Personal information
- Full name: Birahim Diop
- Date of birth: 26 January 1982 (age 44)
- Place of birth: Dakar, Senegal
- Height: 1.93 m (6 ft 4 in)
- Position: Centre-back

Senior career*
- Years: Team / Apps / (Gls)
- 2006–2007: Renacimiento FC
- 2007–2011: Peñarroya
- 2011: Campillo
- 2012–2013: Peñarroya

International career^{‡}
- 2006: Equatorial Guinea / 2 / (0)

= Biranna Diop =

Senegalese footballer

Birahim "Biranna" Diop (born 26 January 1982) is a former footballer who played as a centre-back.
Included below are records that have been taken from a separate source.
Definition parse_reset_file (csv : string) (groups : list string)
    : result CommandError (list (string * list (Partition * Z))) :=
  let lines := java_split csv (ascii_of_nat 10) in
  let without_group :=
    match groups, lines with
    | [group], line :: _ => if is_some (record3 line) then Some group else None
    | _, _ => None
    end in
  parse_reset_lines without_group lines [].

(** ** [--to-datetime] *)

Definition days_from_civil (year month day : Z) : Z :=
  let year := if month <=? 2 then year - 1 else year in
  let era := year / 400 in
  let year_of_era := year - era * 400 in
  let day_of_year := (153 * (month + (if 2 <? month then -3 else 9)) + 2) ÷ 5 + day - 1 in
  let day_of_era := year_of_era * 365 + year_of_era ÷ 4 - year_of_era ÷ 100 + day_of_year in
  era * 146097 + day_of_era - 719468.

Definition is_leap (year : Z) : bool :=
  (Z.rem year 4 =? 0) && negb (Z.rem year 100 =? 0) || (Z.rem year 400 =? 0).

Definition days_in_month (year month : Z) : Z :=
  if month =? 2 then if is_leap year then 29 else 28
  else if bool_decide (month ∈ [4; 6; 9; 11]) then 30
  else 31.

Definition digits (text : string) (width : nat) : option Z :=
  if bool_decide (String.length text = width) && all_bytes is_ascii_digit text
  then parse_i64 text else None.

(** [text.split_at(i)] at the first byte that satisfies [p]. *)
Fixpoint split_before (p : ascii → bool) (text : string) : option (string * string) :=
  match text with
  | EmptyString => None
  | String c rest =>
      if p c then Some ("", text)
      else match split_before p rest with
           | Some (before, after) => Some (String c before, after)
           | None => None
           end
  end.

(** [text.replacen(c, '', 1)]. *)
Definition remove_first (p : ascii → bool) (text : string) : string :=
  match split_once p text with Some (before, after) => before +:+ after | None => text end.

Definition is_continuation (c : ascii) : bool := (128 <=? byte_of c) && (byte_of c <? 192).

(** [(&text[..n], &text[n..])], which panics inside a character. *)
Fixpoint slice_at (n : nat) (text : string) : outcome (string * string) :=
  match n, text with
  | O, String c _ => if is_continuation c then Panic else Done ("", text)
  | O, EmptyString => Done ("", "")
  | S n, String c rest =>
      '(before, after) ← slice_at n rest; Done (String c before, after)
  | S _, EmptyString => Panic
  end.

Definition char_in (set : list ascii) (c : ascii) : bool := bool_decide (c ∈ set).
Definition zone_start : ascii → bool := char_in ["+"; "-"; "Z"]%char.

Definition zone_minutes (zone : string) : outcome (option Z) :=
  if bool_decide (zone = "Z") then Done (Some 0)
  else
    match zone with
    | EmptyString => Done None
    | String c rest =>
        if negb (char_in ["+"; "-"]%char c) then Done None
        else
          let sign := if bool_decide (c = "+"%char) then 1 else -1 in
          let rest := remove_first (char_in [":"%char]) rest in
          let minutes hours minutes :=
            if (hours <? 24) && (minutes <? 60) then Some (sign * (hours * 60 + minutes))
            else None in
          match String.length rest with
          | 2%nat => Done (hours ← digits rest 2; minutes hours 0)
          | 4%nat =>
              '(hh, mm) ← slice_at 2 rest;
              Done (hours ← digits hh 2; mins ← digits mm 2; minutes hours mins)
          | _ => Done None
          end
    end.

(** The date part, as days since the epoch. *)
Definition parse_date (date : string) : option Z :=
  match split_char "-"%char date with
  | [year; month; day] =>
      year ← digits year 4; month ← digits month 2; day ← digits day 2;
      if (1 <=? month) && (month <=? 12) && (1 <=? day) && (day <=? days_in_month year month)
      then Some (days_from_civil year month day) else None
  | _ => None
  end.

(** The clock part, as seconds and milliseconds. *)
Definition parse_clock (clock : string) : option (Z * Z) :=
  '(hms, millis) ← split_once (char_in ["."%char]) clock;
  match split_char ":"%char hms with
  | [hour; minute; second] =>
      hour ← digits hour 2; minute ← digits minute 2; second ← digits second 2;
      millis ← (if negb (bool_decide (millis = "")) && (String.length millis <=? 3)%nat
                   && all_bytes is_ascii_digit millis
                then parse_i64 millis else None);
      if (hour <=? 23) && (minute <=? 59) && (second <=? 59)
      then Some ((hour * 60 + minute) * 60 + second, millis) else None
  | _ => None
  end.

(** The closure [parse]. *)
Definition parse_instant (value : string) : outcome (option Z) :=
  match split_once (char_in ["T"%char]) value with
  | None => Done None
  | Some (date, time) =>
      match parse_date date, split_before zone_start time with
      | Some days, Some (clock, zone) =>
          match parse_clock clock with
          | Some (seconds, millis) =>
              minutes ← zone_minutes zone;
              Done (minutes ← minutes;
                    Some ((days * 86400 + seconds - minutes * 60) * 1000 + millis))
          | None => Done None
          end
      | _, _ => Done None
      end
  end.

Definition parse_datetime (value : string) : outcome (result CommandError Z) :=
  match split_once (char_in ["T"%char]) value with
  | None =>
      Done (Err (Other "java.text.ParseException: Error parsing timestamp. It does not contain a 'T' according to ISO8601 format"))
  | Some (_, time) =>
      let value := if contains_byte zone_start time then value else value +:+ "Z" in
      parsed ← parse_instant value;
      Done (ok_or parsed (Other ("java.text.ParseException: Unparseable date: " +:+ dquote +:+
                                 value +:+ dquote)))
  end.

(** ** [--by-duration] *)

(** How the build treats an overflow of 128 bits: a panic where overflow checks
    are on, the wrapped value where they are off. *)
Definition i128 (checks : bool) (z : Z) : outcome Z :=
  if fits_signed 128 z then Done z else if checks then Panic else Done (wrap 128 z).

Definition INVALID_DURATION : CommandError := Other "Text cannot be parsed to a Duration".

(** [number]. *)
Definition duration_number (text : string) : option Z :=
  let unsigned := match text with
                  | String c rest => if char_in ["+"; "-"]%char c then rest else text
                  | EmptyString => text
                  end in
  if negb (bool_decide (unsigned = "")) && all_bytes is_ascii_digit unsigned
  then parse_signed 128 text else None.

(** [millis += number(text)? * scale]. *)
Definition add_scaled (checks : bool) (millis : Z) (text : string) (scale : Z)
    : outcome (option Z) :=
  match duration_number text with
  | None => Done None
  | Some n => product ← i128 checks (n * scale); sum ← i128 checks (millis + product); Done (Some sum)
  end.

(** [format!("{fraction:0<3}")[..3].parse()] of a text of digits. *)
Definition fraction_millis (fraction : string) : Z :=
  default 0 (parse_signed 128 (String.substring 0 3 (fraction +:+ "000"))).

(** The seconds of the time part. *)
Definition add_seconds (checks : bool) (millis : Z) (time : string) : outcome (option Z) :=
  match strip_suffix "S" time with
  | None => Done None
  | Some seconds =>
      let '(whole, fraction) := default (seconds, "") (split_once (char_in ["."; ","]%char) seconds) in
      if (9 <? String.length fraction)%nat || negb (all_bytes is_ascii_digit fraction)
      then Done None
      else
        match duration_number whole with
        | None => Done None
        | Some n =>
            let sign := match whole with
                        | String c _ => if bool_decide (c = "-"%char) then -1 else 1
                        | EmptyString => 1
                        end in
            product ← i128 checks (n * 1000);
            added ← i128 checks (product + sign * fraction_millis fraction);
            sum ← i128 checks (millis + added);
            Done (Some sum)
        end
  end.

(** One unit of the time part, where it is present: the milliseconds, the rest
    and whether there was one. *)
Definition add_unit (checks : bool) (unit : ascii) (scale : Z) (state : Z * string * bool)
    : outcome (option (Z * string * bool)) :=
  let '(millis, time, any) := state in
  match split_once (char_in [unit]) time with
  | None => Done (Some state)
  | Some (amount, tail) =>
      sum ← add_scaled checks millis amount scale;
      Done (sum ← sum; Some (sum, tail, true))
  end.

(** [?] inside [parse_duration]. *)
Definition then_or_invalid {A} (o : outcome (option A))
    (k : A → outcome (result CommandError Z)) : outcome (result CommandError Z) :=
  r ← o; match r with Some a => k a | None => Done (Err INVALID_DURATION) end.

(** The sign before the [P]. *)
Definition duration_sign (upper : string) : bool * string :=
  match upper with
  | String c rest =>
      if bool_decide (c = "-"%char) then (true, rest)
      else if bool_decide (c = "+"%char) then (false, rest) else (false, upper)
  | EmptyString => (false, upper)
  end.

(** The date and the time part; a [T] needs a time. *)
Definition duration_parts (rest : string) : option (string * option string) :=
  match split_once (char_in ["T"%char]) rest with
  | Some (date, time) => if bool_decide (time = "") then None else Some (date, Some time)
  | None => Some (rest, None)
  end.

(** The milliseconds so far, and whether any unit was given. *)
Definition duration_date (checks : bool) (date : string) : outcome (option (Z * bool)) :=
  if bool_decide (date = "") then Done (Some (0, false))
  else
    match strip_suffix "D" date with
    | Some days =>
        sum ← add_scaled checks 0 days 86400000;
        Done (match sum with Some sum => Some (sum, true) | None => None end)
    | None => Done None
    end.

Definition duration_time (checks : bool) (time : string) (millis : Z) (any : bool)
    : outcome (option (Z * bool)) :=
  hours ← add_unit checks "H"%char 3600000 (millis, time, any);
  match hours with
  | None => Done None
  | Some state =>
      minutes ← add_unit checks "M"%char 60000 state;
      match minutes with
      | None => Done None
      | Some (millis, time, any) =>
          if bool_decide (time = "") then Done (Some (millis, any))
          else
            sum ← add_seconds checks millis time;
            Done (match sum with Some sum => Some (sum, true) | None => None end)
      end
  end.

Definition parse_duration (checks : bool) (value : string) : outcome (result CommandError Z) :=
  let '(negate, rest) := duration_sign (to_ascii_uppercase value) in
  then_or_invalid (Done (strip_prefix "P" rest)) (λ rest,
  then_or_invalid (Done (duration_parts rest)) (λ '(date, time),
  then_or_invalid (duration_date checks date) (λ '(millis, any),
  then_or_invalid
    (match time with
     | None => Done (Some (millis, any))
     | Some time => duration_time checks time millis any
     end) (λ '(millis, any),
  if negb any then Done (Err INVALID_DURATION)
  else
    millis ← (if (negate : bool) then i128 checks (- millis) else Done millis);
    Done (ok_or (try_signed 64 millis) INVALID_DURATION))))).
Born in Senegal, he played for the Equatorial Guinea national team.

==Honours==

===Club===
- Renacimiento FC
  - Equatoguinean Premier League: 2006, 2007

===International===
- Equatorial Guinea
  - CEMAC Cup: 2006

==National team==
Diop was playing in a Senegalese club until that he has been sold to an Equatoguinean club (Renacimiento FC). There the coach of the Equatoguinean national team (that in this moment was the Brazilian Antônio Dumas) proposed him to play him with his selection. This way, he has adopted the Equatoguinean nationality, and he already takes 20 matches with the national team. .

Diop played also a friendly match against the Brazilian side Cruzeiro and other against the team of Pará de Minas (Minas Gerais, Brazil) in the Estádio Ovídio de Abreu on 5 December 2005. He was part of the Equatoguinean team in the Mundialito de la Inmigración y la Solidaridad 2009 in Madrid, Spain.